If this is a Seagate external, their own macOS Disk Utility notes are worth checking too: Seagate guide to fixing Disk Utility and disenter errors on macOS
One more tell:
- shows correct size = maybe file system damage
- shows 0 bytes / no media = likely hardware or enclosure failure
- clicks, disconnects, remount loops = stop testing and recover what you can
If you post the output of diskutil list, this gets way easier to narrow down.
I’d add one angle to what @himmelsjager, @chasseurdetoiles, and @mikeappsreviewer covered: check whether macOS is refusing the mount because of ownership or a stale mount point, not just file system damage.
A few things I’d try that are different:
-
In Terminal:
mount | grep Volumes
If the old volume name is still hanging there weirdly, reboot before more repair attempts. -
Try mounting read-only:
diskutil mount readOnly /dev/diskXsY
If that works, your priority becomes copying data, not fixing. -
If the disk is exFAT, test it on Windows too. Sometimes Windows will offer a repair that macOS refuses to do cleanly.
-
In Disk Utility, check S.M.A.R.T. status if the bare drive is visible through the enclosure. If it says Failing or doesn’t report at all on a known-good SATA dock, I’d get suspicious fast.

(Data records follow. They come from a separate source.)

(* ===== verification/CenterTracking.v ===== *)
(** * CenterTracking: the center follows its operations by their replies

    The invariant of the operations and the queue, that the effects of a dispatch, of
    an acknowledgement and of a reply keep it, and the tracking half of
    [application/src/center/dispatch.rs]. *)
From S2P Require Import Prelude Text Operation OperationEngine Database CenterDomain LinkMessages SiteSync Accounts AccountStore CenterOutbox CenterStores CenterDispatch DispatchSafety.
Local Open Scope Z_scope.

Section invariant.
Context {Command : Type} `{EqDecision Command} `{EnvelopeJson} `{UuidText}.
Implicit Types (v : CenterView Command) (es : Entries) (id : OperationId) (t : str).

(** An operation the center issued and has no outcome of. *)
Definition undecided_in v (o : Operation Command) : Prop :=
  v_operations (cv_operations v) !! op_id o = Some o ∧ op_source o = SourceCenter ∧
  is_terminal (op_state o) = false.

(** Two operations that ask the same of the same endpoint. *)
Definition same_request (o1 o2 : Operation Command) : Prop :=
  is_Some (endpoint_id <$> head (op_targets o1)) ∧
  endpoint_id <$> head (op_targets o1) = endpoint_id <$> head (op_targets o2) ∧
  op_command o1 = op_command o2.

Record center_inv v : Prop := {
  inv_one_target id t t' :
    offered_at (cv_entries v) id t → offered_at (cv_entries v) id t' → t = t';
  inv_addressed k e offer :
    cv_entries v !! k = Some e → payload_offer (oe_payload_json e) = Some offer →
    of_site_id offer = show_uuid (oe_instance_id e);
  inv_known id : offered (cv_entries v) id → is_Some (v_operations (cv_operations v) !! id);
  inv_unique o1 o2 t :
    undecided_in v o1 → undecided_in v o2 → same_request o1 o2 →
    offered_at (cv_entries v) (op_id o1) t → offered_at (cv_entries v) (op_id o2) t → op_id o1 = op_id o2;
}.

(** Once offered for a target, an operation stays so. *)
Definition targets_kept v v' : Prop :=
  ∀ id t, offered_at (cv_entries v) id t → offered_at (cv_entries v') id t.

Lemma shrinks_keeps_target es es' o t :
  (∀ t', offered_at es o t → offered_at es o t' → t = t') →
  shrinks es es' → offered_at es o t → offered_at es' o t.
Proof.
  intros Hone Hsh Ht. destruct (offered_has_key es' o) as [t' Ht'].
  { eapply shrinks_offered; [done|by eapply offered_at_offered]. }
  by rewrite (Hone t' Ht (shrinks_offered_at _ _ _ _ Hsh Ht')).
Qed.

Lemma inv_shrinks v es :
  center_inv v → shrinks (cv_entries v) es → center_inv (with_entries v es) ∧ targets_kept v (with_entries v es).
Proof.
  intros [Hone Hadd Hkn Hun] Hsh.
  assert (∀ o t, offered_at es o t → offered_at (cv_entries v) o t) as Hback
    by (intros; by eapply shrinks_offered_at).
  split; [split; simpl|].
  - intros o t t' Ht Ht'. by apply (Hone o); apply Hback.
  - intros k e offer He Hp. destruct (shrinks_from _ _ Hsh _ _ He) as (g & Hg & -> & _ & Heq & _).
    eapply Hadd; [done|by rewrite <- Heq].
  - intros o (t & Ht)%offered_has_key. by eapply Hkn, offered_at_offered, Hback.
  - intros o1 o2 t Ho1 Ho2 Hs Ht1 Ht2. by eapply Hun; [..|apply Hback|apply Hback].
  - intros o t Ht. eapply shrinks_keeps_target; [|done..]. intros t' ? ?. by eapply Hone.
Qed.
Definition is_current reg (site : InstanceId) (generation : Z) : bool :=
  negb (rg_poisoned reg) && has_generation reg site generation.

Definition is_online reg (site : InstanceId) : bool :=
  negb (rg_poisoned reg) && bool_decide (is_Some (rg_online reg !! site)).

Definition seen_later (l r : OnlineSession) : Prop := os_last_seen r <= os_last_seen l.
#[export] Instance seen_later_dec : RelDecision seen_later.
Proof. intros l r. unfold seen_later. apply _. Defined.

Definition list_online reg : list ResolvedSite :=
  if rg_poisoned reg then []
  else os_site <$> merge_sort seen_later (map_to_list (rg_online reg)).*2.

(** ** The engine *)

Definition FLUSH_LIMIT : Z := 64.

Inductive CenterInboundEngineError (Eob Eco : Type) :=
| EngineTransport
| EngineOutbox (source : Eob)
| EngineConsumer (source : Eco).
Arguments EngineTransport {Eob Eco}.
Arguments EngineOutbox {Eob Eco}.
Arguments EngineConsumer {Eob Eco}.

(** What [receive] yields. *)
Inductive Inbound := Frame (envelope : Envelope) | InboundClosed | InboundFailed.

(** The engine over the center's state: what it sent and reported on this
    connection, the frames it put on the wire, and how often it read the clock. *)
Record Engine (St : Type) := mk_engine {
  eg_center : St;
  eg_registry : CenterSessionRegistry;
  eg_sent : list (OutboxEntryId * Z);
  eg_reported : list OutboxEntryId;
  eg_wire : list Envelope;
  eg_peer_acked : Z;
  eg_reads : nat;
}.
Arguments mk_engine {St}.
Arguments eg_center {St}.
Arguments eg_registry {St}.
Arguments eg_sent {St}.
Arguments eg_reported {St}.
Arguments eg_wire {St}.
Arguments eg_peer_acked {St}.
Arguments eg_reads {St}.

Section engine.
Context {Sop Sob Sac Spr Sin Eob Eco : Type} `{EnvelopeJson} `{OutboxStore Sob Eob}.
Abbreviation St := (Center Sop Sob Sac Spr Sin).
(** [OffsetDateTime::from_unix_timestamp], the consumer, the clock by reading, and
    which sends fail. *)
Context (from_unix_timestamp : Z → option OffsetDateTime).
Context (on_frame : ResolvedSite → Envelope → OffsetDateTime → M St Eco ()).
Context (clock : nat → OffsetDateTime) (send_fails : nat → bool).
Context (site : ResolvedSite) (generation : Z).
Abbreviation Eng := (M (Engine St) (CenterInboundEngineError Eob Eco)).
Implicit Types (g : Engine St).

Definition set_center g (c : St) : Engine St :=
  mk_engine c (eg_registry g) (eg_sent g) (eg_reported g) (eg_wire g) (eg_peer_acked g) (eg_reads g).
Definition set_registry g (reg : CenterSessionRegistry) : Engine St :=
  mk_engine (eg_center g) reg (eg_sent g) (eg_reported g) (eg_wire g) (eg_peer_acked g) (eg_reads g).
Definition set_sent g (sent : list (OutboxEntryId * Z)) : Engine St :=
  mk_engine (eg_center g) (eg_registry g) sent (eg_reported g) (eg_wire g) (eg_peer_acked g) (eg_reads g).

Definition engine_outbox {A} (m : M Sob Eob A) : Eng A :=
  zoom eg_center set_center (λ e, e) (on_outbox EngineOutbox m).

Definition read_clock : Eng OffsetDateTime := λ g,
  (mk_engine (eg_center g) (eg_registry g) (eg_sent g) (eg_reported g) (eg_wire g) (eg_peer_acked g)
     (S (eg_reads g)), Ok (clock (eg_reads g))).

Definition get {A} (f : Engine St → A) : Eng A := λ g, (g, Ok (f g)).
Definition modify (f : Engine St → Engine St) : Eng () := λ g, (f g, Ok ()).

(** [session.send]. *)
Definition send (envelope : Envelope) : Eng () := λ g,
  if send_fails (length (eg_wire g)) then (g, Err EngineTransport)
  else (mk_engine (eg_center g) (eg_registry g) (eg_sent g) (eg_reported g) (eg_wire g ++ [envelope])
          (eg_peer_acked g) (eg_reads g), Ok ()).

(** [report_undeliverable]: the log remembers what it reported. *)
Definition report_undeliverable (entry_id : OutboxEntryId) : Eng () := modify (λ g,
  if decide (entry_id ∈ eg_reported g) then g
  else mk_engine (eg_center g) (eg_registry g) (eg_sent g) (eg_reported g ++ [entry_id]) (eg_wire g)
         (eg_peer_acked g) (eg_reads g)).

Definition offer_expiry (message : EnvelopeMessage) : option OffsetDateTime :=
  match message with
  | MsgOffer offer => Some (default 0 (from_unix_timestamp (of_expires_at_unix offer)))
  | _ => None
  end.

(** The loop of [flush_outbox] over the listed entries. *)
Fixpoint flush_entries (now : OffsetDateTime) (pending : list OutboxEntry) : Eng () :=
  match pending with
  | [] => mret ()
  | entry :: rest =>
      let! current := get (λ g, is_current (eg_registry g) (rs_instance_id site) generation) in
      if negb current then mret ()
      else
      let! sent := get eg_sent in
      if decide (oe_id entry ∈ sent.*1) then flush_entries now rest
      else match envelope_from_json (oe_payload_json entry) with
      | None => do! report_undeliverable (oe_id entry) in flush_entries now rest
      | Some envelope =>
          match u64_try_from (oe_sequence entry) with
          | None => do! report_undeliverable (oe_id entry) in flush_entries now rest
          | Some wire_sequence =>
              match en_message envelope with
              | None => do! report_undeliverable (oe_id entry) in flush_entries now rest
              | Some message =>
                  if is_some_and (offer_expiry message) (λ expires_at, expires_at <? now) then
                    do! engine_outbox (acknowledge (oe_id entry) now) in
                    flush_entries now rest
                  else
                    let! peer_acked := get eg_peer_acked in
                    do! send (mk_envelope wire_sequence peer_acked (Some message)) in
                    do! modify (λ g, set_sent g (eg_sent g ++ [(oe_id entry, oe_sequence entry)])) in
                    flush_entries now rest
              end
          end
      end
  end.

Definition flush_outbox : Eng () :=
  let! pending := engine_outbox (list_pending (rs_instance_id site) FLUSH_LIMIT) in
  let! now := read_clock in
  flush_entries now pending.

(** The [while] loop of [ack_outbox] over the entries sent, oldest first. *)
Fixpoint ack_sent (now : OffsetDateTime) (acked_sequence : Z) (sent : list (OutboxEntryId * Z)) : Eng () :=
  match sent with
  | [] => mret ()
  | (entry_id, sequence) :: rest =>
      match u64_try_from sequence with
      | None => do! modify (λ g, set_sent g rest) in ack_sent now acked_sequence rest
      | Some wire_sequence =>
          if acked_sequence <? wire_sequence then mret ()
          else
            do! modify (λ g, set_sent g rest) in
            do! engine_outbox (acknowledge entry_id now) in
            ack_sent now acked_sequence rest
      end
  end.

Definition ack_outbox (acked_sequence : Z) : Eng () :=
  let! now := read_clock in
  let! sent := get eg_sent in
  ack_sent now acked_sequence sent.
(* ===== verification/SyncCursors.v ===== *)
(** * SyncCursors: how far each stream of a site was processed

    The boundary [CenterCursor] of [application/src/center_sync.rs] and the rows
    of [persistence/src/sync_cursor_repository.rs], one per instance and stream. *)
From S2P Require Import Prelude Text Operation CenterDomain Database.
Local Open Scope Z_scope.

Definition stream_code (s : SyncStream) : nat :=
  match s with StreamEndpoint => 0 | StreamHealth => 1 | StreamEvent => 2 | StreamArtifact => 3 end%nat.
#[export] Instance SyncStream_countable : Countable SyncStream.
Proof.
  refine (inj_countable' stream_code (λ n, match n with
    | 0%nat => StreamEndpoint | 1%nat => StreamHealth | 2%nat => StreamEvent | _ => StreamArtifact end) _).
  by intros [].
Defined.

(** ** The boundary *)

Class CenterCursor (St E : Type) := {
  cursor_get : InstanceId → SyncStream → M St E (option SyncCursor);
  cursor_set : SyncCursor → M St E ();
}.

Abbreviation Cursors := (gmap (InstanceId * SyncStream) str).

Class CenterCursorLaws (St E : Type) `{CenterCursor St E} := {
  cursors : St → Cursors;
  cursors_ok : St → Prop;
  law_cursor_get instance stream s s' r :
    cursors_ok s → cursor_get instance stream s = (s', r) →
    reads cursors cursors_ok (λ v x, sc_cursor_value <$> x = v !! (instance, stream)) s s' r;
  law_cursor_set c s s' r :
    cursors_ok s → cursor_set c s = (s', r) →
    writes cursors cursors_ok
      (λ v v', v' = <[(sc_instance_id c, sc_stream c) := sc_cursor_value c]> v) s s' r;
}.

(** ** The rows *)

Record cursor_model := mk_cursor_model {
  cm_id : Uuid;
  cm_instance_id : Uuid;
  cm_stream : str;
  cm_cursor_value : str;
  cm_updated_at : OffsetDateTime;
}.

(** The rows, and the instances they reference. *)
Record CursorTables := mk_cursor_tables {
  ct_instances : gset Uuid;
  ct_rows : gmap Uuid cursor_model;
}.

Inductive SyncCursorRepositoryError :=
| CursorCoordinate
| CursorCorrupt (cursor_id : Uuid)
| CursorDatabase.
#[export] Instance cursor_errors : DbErrors SyncCursorRepositoryError :=
  { err_coordinate := CursorCoordinate; err_database := CursorDatabase }.

Section repository.
Context (env : Env).
Abbreviation Repo := (M (World CursorTables) SyncCursorRepositoryError).

Definition cursor_row (instance : InstanceId) (stream : SyncStream) (t : CursorTables) : option cursor_model :=
  find_row (λ m, cm_instance_id m = instance ∧ cm_stream m = SyncStream_as_str stream) (ct_rows t).

Definition map_stored_cursor (cursor_id : Uuid) (m : cursor_model)
    : result SyncCursor SyncCursorRepositoryError :=
  let? stream := map_err (λ _, CursorCorrupt cursor_id) (SyncStream_from_str (cm_stream m)) in
  Ok (mk_sync_cursor cursor_id (cm_instance_id m) stream (cm_cursor_value m) (cm_updated_at m)).

Definition get_sync_cursor (instance : InstanceId) (stream : SyncStream) : Repo (option SyncCursor) :=
  let! model := select env (cursor_row instance stream) in
  match model with
  | None => mret None
  | Some model => let! c := mlift (map_stored_cursor (cm_id model) model) in mret (Some c)
  end.

(** [UPDATE] by the identity of the row that was read. *)
Definition update_cursor (m : cursor_model) (t : CursorTables) : option (CursorTables * ()) :=
  match ct_rows t !! cm_id m with
  | Some _ => Some (mk_cursor_tables (ct_instances t) (<[cm_id m := m]> (ct_rows t)), ())
  | None => None
  end.

(** [INSERT]: the instance exists, and neither the identity nor the pair of
    instance and stream does. *)
Definition insert_cursor (m : cursor_model) (t : CursorTables) : option (CursorTables * ()) :=
  if decide (cm_instance_id m ∈ ct_instances t ∧
             map_Forall (λ _ r, ¬ (cm_instance_id r = cm_instance_id m ∧ cm_stream r = cm_stream m)) (ct_rows t))
  then (λ rows, (mk_cursor_tables (ct_instances t) rows, ())) <$> insert_new (ct_rows t) (cm_id m) m
  else None.

Definition set_sync_cursor (c : SyncCursor) : Repo () :=
  do! acquire env in
  transaction env (
    let! existing := select env (cursor_row (sc_instance_id c) (sc_stream c)) in
    match existing with
    | Some model =>
        statement env (update_cursor
          (mk_cursor_model (cm_id model) (cm_instance_id model) (cm_stream model) (sc_cursor_value c)
             (sc_updated_at c)))
    | None =>
        statement env (insert_cursor
          (mk_cursor_model (sc_id c) (sc_instance_id c) (SyncStream_as_str (sc_stream c)) (sc_cursor_value c)
             (sc_updated_at c)))
    end).

Definition sqlite_cursors : CenterCursor (World CursorTables) SyncCursorRepositoryError :=
  {| cursor_get := get_sync_cursor; cursor_set := set_sync_cursor |}.
End repository.

(** ** The rows as cursors *)

Lemma stream_parse st : SyncStream_from_str (SyncStream_as_str st) = Ok st.
Proof. exact (code_parse_str (T := SyncStream) st). Qed.
Lemma stream_inj x y : SyncStream_as_str x = SyncStream_as_str y → x = y.
Proof. exact (code_str_inj (T := SyncStream) x y). Qed.

(** Rows are keyed by their identity, name a stream, and are unique in their
    instance and stream. *)
Definition cursor_rows_ok (t : CursorTables) : Prop :=
  ∀ id m, ct_rows t !! id = Some m → cm_id m = id ∧ (∃ st, cm_stream m = SyncStream_as_str st) ∧
  ∀ id' m', ct_rows t !! id' = Some m' → cm_instance_id m' = cm_instance_id m → cm_stream m' = cm_stream m → id' = id.

Definition cursors_of (t : CursorTables) : Cursors :=
  list_to_map (omap (λ kv,
    match SyncStream_from_str (cm_stream kv.2) with
    | Ok st => Some ((cm_instance_id kv.2, st), cm_cursor_value kv.2)
    | Err _ => None
    end) (map_to_list (ct_rows t))).

Lemma cursors_lookup t i st v :
  cursor_rows_ok t →
  cursors_of t !! (i, st) = Some v ↔
  ∃ id m, ct_rows t !! id = Some m ∧ cm_instance_id m = i ∧ cm_stream m = SyncStream_as_str st ∧ cm_cursor_value m = v.
Proof.
  intros Hok. unfold cursors_of.
  set (f := λ kv : Uuid * cursor_model, match SyncStream_from_str (cm_stream kv.2) with
    | Ok st => Some ((cm_instance_id kv.2, st), cm_cursor_value kv.2) | Err _ => None end).
  assert (∀ v, (i, st, v) ∈ omap f (map_to_list (ct_rows t)) ↔
    ∃ id m, ct_rows t !! id = Some m ∧ cm_instance_id m = i ∧ cm_stream m = SyncStream_as_str st ∧ cm_cursor_value m = v) as Hin.
  { intros v'. rewrite list_elem_of_omap. split.
    - intros ([id m] & Hm%elem_of_map_to_list & Hf). unfold f in Hf. simpl in Hf.
      destruct (Hok _ _ Hm) as (_ & [st' Hst] & _). rewrite Hst, stream_parse in Hf. injection Hf as <- <- <-. eauto 10.
    - intros (id & m & Hm & <- & Hst & <-). exists (id, m). split; [by apply elem_of_map_to_list|].
      unfold f. simpl. by rewrite Hst, stream_parse. }
  rewrite <- Hin. symmetry. apply elem_of_list_to_map'. intros v1 Hv Hv1.
  apply Hin in Hv as (id & m & Hm & Hi & Hst & <-), Hv1 as (id' & m' & Hm' & Hi' & Hst' & <-).
  destruct (Hok _ _ Hm) as (_ & _ & Huniq). assert (id' = id) as -> by (eapply Huniq; [done|congruence..]).
  congruence.
Qed.

Lemma cursor_row_spec t i st :
  cursor_rows_ok t →
  match cursor_row i st t with
  | Some m => ct_rows t !! cm_id m = Some m ∧ cm_instance_id m = i ∧ cm_stream m = SyncStream_as_str st ∧
              cursors_of t !! (i, st) = Some (cm_cursor_value m)
  | None => cursors_of t !! (i, st) = None ∧
            map_Forall (λ _ m, ¬ (cm_instance_id m = i ∧ cm_stream m = SyncStream_as_str st)) (ct_rows t)
  end.
Proof.
  intros Hok. unfold cursor_row. destruct (find_row _ _) as [m|] eqn:Hr.
  - apply find_row_Some in Hr as ([Hi Hst] & id & Hm). destruct (Hok _ _ Hm) as [Hid _]. rewrite Hid.
    do 3 (split; [done|]). apply cursors_lookup; eauto 10.
  - apply find_row_None in Hr. split; [|done]. apply eq_None_not_Some. intros [v Hv].
    apply cursors_lookup in Hv as (id & m & Hm & Hi & Hst & _); [|done]. by apply (Hr id m).
Qed.

(** Writing the row of a pair: under the identity it has, or a new one. *)
Lemma cursors_write t id m st :
  cursor_rows_ok t → cm_id m = id → cm_stream m = SyncStream_as_str st →
  (∀ id' m', ct_rows t !! id' = Some m' → id' = id ↔ cm_instance_id m' = cm_instance_id m ∧ cm_stream m' = cm_stream m) →
  let t' := mk_cursor_tables (ct_instances t) (<[id := m]> (ct_rows t)) in
  cursor_rows_ok t' ∧ cursors_of t' = <[(cm_instance_id m, st) := cm_cursor_value m]> (cursors_of t).
Proof.
  intros Hok Hid Hst Hpair t'.
  assert (cursor_rows_ok t') as Hok'.
  { intros k r. simpl. intros [[<- <-]|[Hne Hr]]%lookup_insert_Some.
    - split; [done|]. split; [by exists st|].
      intros k' r' [[<- _]|[Hne Hr']]%lookup_insert_Some Hi Hs; [done|]. by apply (Hpair _ _ Hr').
    - destruct (Hok _ _ Hr) as (Hk & Hs & Huniq). split; [done|]. split; [done|].
      intros k' r' [[<- <-]|[_ Hr']]%lookup_insert_Some Hi Hs'; [|by eapply Huniq].
      symmetry. apply (Hpair _ _ Hr). by rewrite Hi, Hs'. }
  split; [done|]. apply map_eq. intros [i st']. apply option_eq. intros v.
  rewrite cursors_lookup by done. rewrite lookup_insert_Some, cursors_lookup by done. simpl. split.
  - intros (k & r & [[<- <-]|[Hne Hr]]%lookup_insert_Some & Hi & Hs & Hv).
    + left. split; [|done]. rewrite Hst in Hs. apply stream_inj in Hs. congruence.
    + right. split; [|eauto 10]. intros [= <- <-]. apply Hne. symmetry. apply (Hpair _ _ Hr). by rewrite Hst.
  - intros [[[= <- <-] <-]|[Hne (k & r & Hr & Hi & Hs & Hv)]].
    + exists id, m. by rewrite lookup_insert_eq.
    + exists k, r. rewrite lookup_insert_ne; [done|]. intros <-. apply Hne.
      destruct (proj1 (Hpair _ _ Hr) eq_refl) as [Hi' Hs']. rewrite Hs, Hst in Hs'. apply stream_inj in Hs'. congruence.
Qed.

Lemma set_cursor_refines env c w w' r :
  cursor_rows_ok (w_db w) → set_sync_cursor env c w = (w', r) →
  writes (λ w, cursors_of (w_db w)) (λ w, cursor_rows_ok (w_db w))
    (λ v v', v' = <[(sc_instance_id c, sc_stream c) := sc_cursor_value c]> v) w w' r.
Proof.
  intros Hok Hrun. unfold writes.
  apply gated_write in Hrun as [(x & -> & ->)|([] & w1 & w2 & -> & Hdb & Hrun & ->)]; [done|].
  rewrite <- Hdb in *. apply mbind_ok in Hrun as (existing & w3 & Hs & Hrun). apply select_ok in Hs as [Hdb3 ->].
  pose proof (cursor_row_spec (w_db w1) (sc_instance_id c) (sc_stream c) Hok) as Hrow.
  rewrite <- Hdb3 in *. destruct (cursor_row _ _ (w_db w3)) as [m|]; apply statement_ok in Hrun.
  - destruct Hrow as (Hm & Hi & Hst & _). unfold update_cursor in Hrun. simpl in Hrun. rewrite Hm in Hrun.
    injection Hrun as <-.
    destruct (cursors_write (w_db w3) (cm_id m)
      (mk_cursor_model (cm_id m) (cm_instance_id m) (cm_stream m) (sc_cursor_value c) (sc_updated_at c))
      (sc_stream c)) as [Hok' Hv]; [done..| |rewrite <- Hi; by split].
    intros id' m' Hm'. simpl. destruct (Hok _ _ Hm) as (_ & _ & Huniq). split; [|naive_solver].
    intros ->. by simplify_eq.
  - destruct Hrow as [_ Hnone]. unfold insert_cursor in Hrun. case_decide; [|done].
    apply fmap_Some in Hrun as (rows & [Hn ->]%insert_new_Some & [= ->]).
    destruct (cursors_write (w_db w3) (sc_id c)
      (mk_cursor_model (sc_id c) (sc_instance_id c) (SyncStream_as_str (sc_stream c)) (sc_cursor_value c) (sc_updated_at c))
      (sc_stream c)) as [Hok' Hv]; [done..| |by split].
    intros id' m' Hm'. simpl. split; [intros ->; simpl in Hn; congruence|]. intros Hpair. by destruct (Hnone _ _ Hm').
Qed.

#[export] Instance sqlite_cursors_laws env :
  @CenterCursorLaws (World CursorTables) SyncCursorRepositoryError (sqlite_cursors env).
Proof.
  refine {| cursors w := cursors_of (w_db w); cursors_ok w := cursor_rows_ok (w_db w) |}.
  - intros i st w w' r Hok Hrun. apply lookup_inv in Hrun as [Hdb Hr].
    + unfold reads. rewrite Hdb. split; [done|]. split; [done|]. intros x ->.
      destruct (Hr _ eq_refl) as [w1 Hx]. pose proof (cursor_row_spec (w_db w) i st Hok) as Hrow.
      destruct (cursor_row i st (w_db w)) as [m|].
      * destruct Hrow as (_ & _ & Hst & ->). unfold map_stored_cursor in Hx. rewrite Hst, stream_parse in Hx.
        by injection Hx as <-.
      * destruct Hrow as [-> _]. by injection Hx as <-.
    + intros [m|] w0 w1 r'; [|by intros [= <- _]]. unfold map_stored_cursor.
      by destruct (SyncStream_from_str _) as [st'|]; intros [= <- _].
  - intros c w w' r Hok Hrun. exact (set_cursor_refines env c w w' r Hok Hrun).
Defined.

I slightly disagree with the “different user account” idea as a likely fix unless there’s evidence of a per-user mounting oddity. Most 49244 cases I’ve seen were lower-level than that.
If the data matters, Disk Drill is reasonable before erase/repartition. Pros: easy scan workflow, can read drives macOS won’t mount, good for previewing recoverable files. Cons: deep scans take ages, recovery quality depends on how damaged the metadata is, and the best features are not really free in practical use.
If read-only mount fails, size shows wrong, or the disk keeps disconnecting, stop testing loops. That’s when recovery first makes more sense than “one more First Aid pass.”